→ How to complete this task: Only the number is wanted: count the lines in the data with "forall" in them.

Input section start

(* ===== verification/Stream.v ===== *)
(** * Streams: what a socket delivers, and the archives it carries

    The two ends of a connection, the daemon's server ([dioptron::server])
    and the client ([xenos]), read the same kind of stream: bytes, each at
    the instant the reading side gets it, and possibly an end or a failure.
    Reads may return any non-empty part of what is there; neither side's
    reading depends on how the bytes are grouped, so they come one by one.
    A read interrupted by a signal is retried by both sides and is not an
    arrival. Instants and durations are in milliseconds.

    The archive library (rkyv) is a parameter: an instance of [Archive] per
    message type. *)
From S2P Require Import Prelude Vocab Ids Payload Wire.
Local Open Scope Z_scope.

Module Arrival.
Inductive What : Set := Data (b : byte) | Eof | Reset | Broken.
Record Arrival : Set := mk { instant : Z; what : What }.
End Arrival.
Abbreviation Arrival := Arrival.Arrival.

(** Bytes that all arrive at [instant]. *)
Definition arriving (instant : Z) (b : bytes) : list Arrival := (fun c => Arrival.mk instant (Arrival.Data c)) <$> b.

(** How a timed read of one byte ends. *)
Module Byte.
Inductive Outcome : Set := Got (b : byte) | Eof | Reset | Broken | Late.
End Byte.

(** The next byte, if it arrives by [deadline]; a byte that comes later stays
    on the stream. *)
Definition next (deadline : Z) (s : list Arrival) : Byte.Outcome * list Arrival :=
  match s with
  | [] => (Byte.Late, s)
  | a :: rest =>
      if deadline <? Arrival.instant a then (Byte.Late, s)
      else match Arrival.what a with
           | Arrival.Data b => (Byte.Got b, rest)
           | Arrival.Eof => (Byte.Eof, s)
           | Arrival.Reset => (Byte.Reset, s)
           | Arrival.Broken => (Byte.Broken, s)
           end
  end.

(** At most [n] bytes by [deadline]: what came, how the read stopped when it
    is short, and what is left. *)
Fixpoint gather (deadline : Z) (n : nat) (s : list Arrival) : bytes * option Byte.Outcome * list Arrival :=
  match n with
  | O => ([], None, s)
  | S n =>
      match next deadline s with
      | (Byte.Got b, s) => let '(got, stop, s) := gather deadline n s in (b :: got, stop, s)
      | (stop, s) => ([], Some stop, s)
      end
  end.

(** ** Archives *)
Class Archive (T : Type) : Type := {
  to_bytes : T -> option bytes;
  access : bytes -> option T;
}.
#[global] Hint Mode Archive ! : typeclass_instances.

(** What the archive library documents: it deserializes what it serialized. *)
Class ArchiveLaws (T : Type) `{Archive T} : Prop :=
  access_to_bytes : forall (m : T) (b : bytes), to_bytes m = Some b -> access b = Some m.
#[global] Hint Mode ArchiveLaws ! - : typeclass_instances.

(** ** Facts about timed reads *)

Lemma next_arriving deadline instant b s :
  instant <= deadline -> next deadline (Arrival.mk instant (Arrival.Data b) :: s) = (Byte.Got b, s).
Proof. intros Hi. unfold next. cbn [Arrival.instant Arrival.what]. by destruct (Z.ltb_spec deadline instant); [lia|]. Qed.

Lemma gather_arriving deadline instant b s :
  instant <= deadline -> gather deadline (length b) (arriving instant b ++ s) = (b, None, s).
Proof.
  intros Hi. induction b as [|c b IH]; [done|]. cbn [arriving fmap list_fmap app length gather].
  rewrite next_arriving by done. unfold arriving in IH. by rewrite IH.
Qed.

Lemma gather_app deadline n m s :
  gather deadline (n + m) s =
  match gather deadline n s with
  | (got, None, s) => let '(more, stop, s) := gather deadline m s in (got ++ more, stop, s)
  | short => short
  end.
Proof.
  revert s. induction n as [|n IH]; intros s; cbn [gather Nat.add].
  { by destruct (gather deadline m s) as [[got [|]] s']. }
  destruct (next deadline s) as [[b| | | |] s'] eqn:E; try done. rewrite IH.
  destruct (gather deadline n s') as [[got [?|]] s''] eqn:E2; [done|].
  by destruct (gather deadline m s'') as [[more stop] s3].
Qed.

(** A full read has the bytes asked for; a short one stopped for a reason
    that is not a byte. *)
Lemma gather_length deadline n s got stop s' :
  gather deadline n s = (got, stop, s') ->
  match stop with None => length got = n | Some o => (length got < n)%nat /\ forall b, o <> Byte.Got b end.
Proof.
  revert s got stop s'. induction n as [|n IH]; intros s got stop s' Hg; cbn [gather] in Hg.
  { by injection Hg as <- <- <-. }
  destruct (next deadline s) as [[b| | | |] s1] eqn:E; cbn in Hg;
    try (injection Hg as <- <- <-; cbn; split; [lia|done]).
  destruct (gather deadline n s1) as [[got1 stop1] s2] eqn:E2. injection Hg as <- <- <-.
  apply IH in E2. destruct stop1; cbn; [destruct E2; split; [lia|done]|congruence].
Qed.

Input section end

→ Final answer: 2